5 thoughts on “Meanwhile

  1. I enjoyed reading every word of this; it really resonated with me. Admittedly it also made me miss my cat, a lot. I think that touch we crave doesn’t necessarily need to be human. There is something peaceful about the unconditional love of an animal.

    I also really loved the quotes. Thank you for sharing.


    • Thanks for leaving a comment, Justine! You make a very good point about pets. Half the time I think all of my troubles (not really but kinda) would be solved if I just had a puppy to snuggle with at the end of the day.

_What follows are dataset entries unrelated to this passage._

(* ===== verification/DeltaSurface.v ===== *)
(** * Comparing two truth surfaces (src/tools/sourceos_delta_surface.py)

    [compute_gate] decides whether a transition is admissible; [build_delta]
    assembles the document, drops its nulls and seals it; [main] writes it. *)
From S2P Require Import Prelude PyStr PyJson Errors PyOps PySet World Canon Host.

(** The [argparse.Namespace] of [main]. *)
Record DeltaArgs := {
  d_spec_version : pystr; d_id : option pystr; d_created_at : option pystr; d_signer : pystr;
  d_from_ref : option pystr; d_to_ref : option pystr;
  d_risk_score : Z; d_risk_threshold : Z;
  d_human_approval_required : bool; d_human_approved : bool
}.

Definition _listify (x : json) : list json :=
  match x with JNull => [] | JList l => l | _ => [x] end.

(** [x.get(k) or {}] *)
Definition get_or_empty (x : json) (k : pystr) : pyres json :=
  v ← py_get x k JNull; mret (py_or v (JDict [])).

Definition _dev_signature (delta_wo_sig : json) : pyres pystr :=
  h ← canonical_digest delta_wo_sig; mret (u "sig:dev:sha256:" ++ h).
Definition _compute_merkle_root (delta_wo_sig : json) : pyres pystr :=
  h ← canonical_digest delta_wo_sig; mret (u "sha256:" ++ h).

(** What [compute_gate] returns, before it is made a [dict]. *)
Record Gate := {
  status : pystr; riskScore : Z; riskThreshold : Z;
  humanApprovalRequired : bool; humanApproved : bool;
  evidenceRequired : list json; evidencePresent : list json; evidenceMissing : list json;
  reasons : list pystr
}.
Definition gate_json (g : Gate) : dict :=
  [(u "status", JStr (status g));
   (u "riskScore", JInt (riskScore g));
   (u "riskThreshold", JInt (riskThreshold g));
   (u "humanApprovalRequired", JBool (humanApprovalRequired g));
   (u "humanApproved", JBool (humanApproved g));
   (u "evidenceRequired", JList (evidenceRequired g));
   (u "evidencePresent", JList (evidencePresent g));
   (u "evidenceMissing", JList (evidenceMissing g));
   (u "reasons", JList (map JStr (reasons g)))].

Definition compute_gate (from_ts to_ts : json) (args : DeltaArgs) : pyres Gate :=
  ev ← get_or_empty to_ts (u "evidence");
  required ← (r ← py_get ev (u "required") JNull; mret (_listify r));
  present ← (p ← py_get ev (u "present") JNull; mret (_listify p));
  missing ← (r ← py_set required; p ← py_set present; py_sorted (set_diff r p));
  let governance := get_or_empty to_ts (u "governance") in
  risk_score ← (g ← governance; v ← py_get g (u "riskScore") (JInt (d_risk_score args)); py_int v);
  risk_threshold ← (g ← governance; v ← py_get g (u "riskThreshold") (JInt (d_risk_threshold args)); py_int v);
  human_required ← (g ← governance;
    v ← py_get g (u "humanApprovalRequired") (JBool (d_human_approval_required args)); mret (truthy v));
  human_approved ← (g ← governance;
    v ← py_get g (u "humanApproved") (JBool (d_human_approved args)); mret (truthy v));
  let status0 := u "permit" in
  let reasons0 := [] in
  let '(status1, reasons1) :=
    match missing with
    | [] => (status0, reasons0)
    | _ => (u "needs_more_evidence",
            reasons0 ++ map (λ m, u "missing required evidence: " ++ py_str m) missing)
    end in
  let '(status2, reasons2) :=
    if (risk_score >? risk_threshold)%Z
    then (u "deny", reasons1 ++ [u "risk score " ++ str_of_Z risk_score ++ u " exceeds threshold "
                                  ++ str_of_Z risk_threshold])
    else (status1, reasons1) in
  let '(status3, reasons3) :=
    if human_required && negb human_approved
    then (u "deny", reasons2 ++ [u "human approval required but not present"])
    else (status2, reasons2) in
  evidence_required ← (r ← py_set required; py_sorted r);
  evidence_present ← (p ← py_set present; py_sorted p);
  mret {| status := status3; riskScore := risk_score; riskThreshold := risk_threshold;
          humanApprovalRequired := human_required; humanApproved := human_approved;
          evidenceRequired := evidence_required; evidencePresent := evidence_present;
          evidenceMissing := missing; reasons := reasons3 |}.

(** [set(_listify((x.get("semantics") or {}).get("topics")))] *)
Definition topic_set (x : json) : pyres (list json) :=
  s ← get_or_empty x (u "semantics"); t ← py_get s (u "topics") JNull; py_set (_listify t).

Section delta.
Context {K : Type} `{Env K} `{Host}.

Definition _default_id : W K pystr :=
  h ← uuid4_hex; mret (u "urn:srcos:delta-surface:" ++ h).

(** The document before it is sealed. *)
Definition delta_body (from_ts to_ts : json) (args : DeltaArgs) : W K json :=
  gate ← lift (compute_gate from_ts to_ts args);
  id ← or_else (d_id args) _default_id;
  from_id ← lift (py_get from_ts (u "id") JNull);
  to_id ← lift (py_get to_ts (u "id") JNull);
  created ← or_else (d_created_at args) _utc_now_iso;
  from_topics ← lift (topic_set from_ts);
  to_topics ← lift (topic_set to_ts);
  from_integrity ← lift (r ← get_or_empty from_ts (u "runtime"); py_get r (u "integrity") JNull);
  to_integrity ← lift (r ← get_or_empty to_ts (u "runtime"); py_get r (u "integrity") JNull);
  before ← lift (r ← get_or_empty to_ts (u "refs"); py_get r (u "cairnBeforeRef") JNull);
  after ← lift (r ← get_or_empty to_ts (u "refs"); py_get r (u "cairnAfterRef") JNull);
  mret (JDict [
    (u "id", JStr id);
    (u "type", JStr (u "DeltaSurface"));
    (u "specVersion", JStr (d_spec_version args));
    (u "fromRef", py_or from_id (opt_str (d_from_ref args)));
    (u "toRef", py_or to_id (opt_str (d_to_ref args)));
    (u "createdAt", JStr created);
    (u "signer", JStr (d_signer args));
    (u "metrics", JDict [
      (u "semantic", JDict [
        (u "topic_overlap", JInt (Z.of_nat (length (set_inter from_topics to_topics))))]);
      (u "runtime", JDict [
        (u "from_integrity", from_integrity);
        (u "to_integrity", to_integrity)]);
      (u "governance", JDict [(u "gate_status", dict_get_or JNull (u "status") (gate_json gate))])]);
    (u "gate", JDict (gate_json gate));
    (u "refs", JDict [
      (u "cairnBeforeRef", before);
      (u "cairnAfterRef", after)])]).

Definition build_delta (from_ts to_ts : json) (args : DeltaArgs) : W K dict :=
  body ← delta_body from_ts to_ts args;
  delta ← lift (as_dict (drop_nulls body));
  let delta_wo := dict_pop (u "merkleRoot") (dict_pop (u "signature") delta) in
  root ← lift (_compute_merkle_root (JDict delta_wo));
  let delta := dict_set (u "merkleRoot") (JStr root) delta in
  sig ← lift (_dev_signature (JDict delta_wo));
  mret (dict_set (u "signature") (JStr sig) delta).

(** [main] returns its exit status and what it prints. *)
Definition main (from_path to_path : path) (args : DeltaArgs) (dest : Output) : W K (Z * pystr) :=
  from_ts ← _read_json from_path;
  to_ts ← _read_json to_path;
  delta ← build_delta from_ts to_ts args;
  match o_out dest, o_store_root dest with
  | Some out, _ => _write_json out (JDict delta) ;; mret (0%Z, [])
  | None, Some root =>
      ts ← lift (stamp_of delta);
      let out := path_join (root ++ [u "truth"; u "deltas"; u "system.sealed"]) ts ++ [u "delta-surface.json"] in
      _write_json out (JDict delta) ;;
      mret (0%Z, join (u "/") ([] :: out) ++ [10%N])
  | None, None => mret (0%Z, pretty (JDict delta) ++ [10%N])
  end.
End delta.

      • There are always many pets in adoption centers up in need of a loving home! Nothing feels better than knowing you saved a living being 🙂

  2. Is it possible to read something and want to say alot about it but not being able to find words? To read something and have your voice taken from you?

    This post was something like that. I have no word but I want to say alot.

    • Aww, thank you so much for reading/commenting. I often feel that way too — I think it’s one of the reasons I love photography so much. Pictures help bridge the gap when words fail.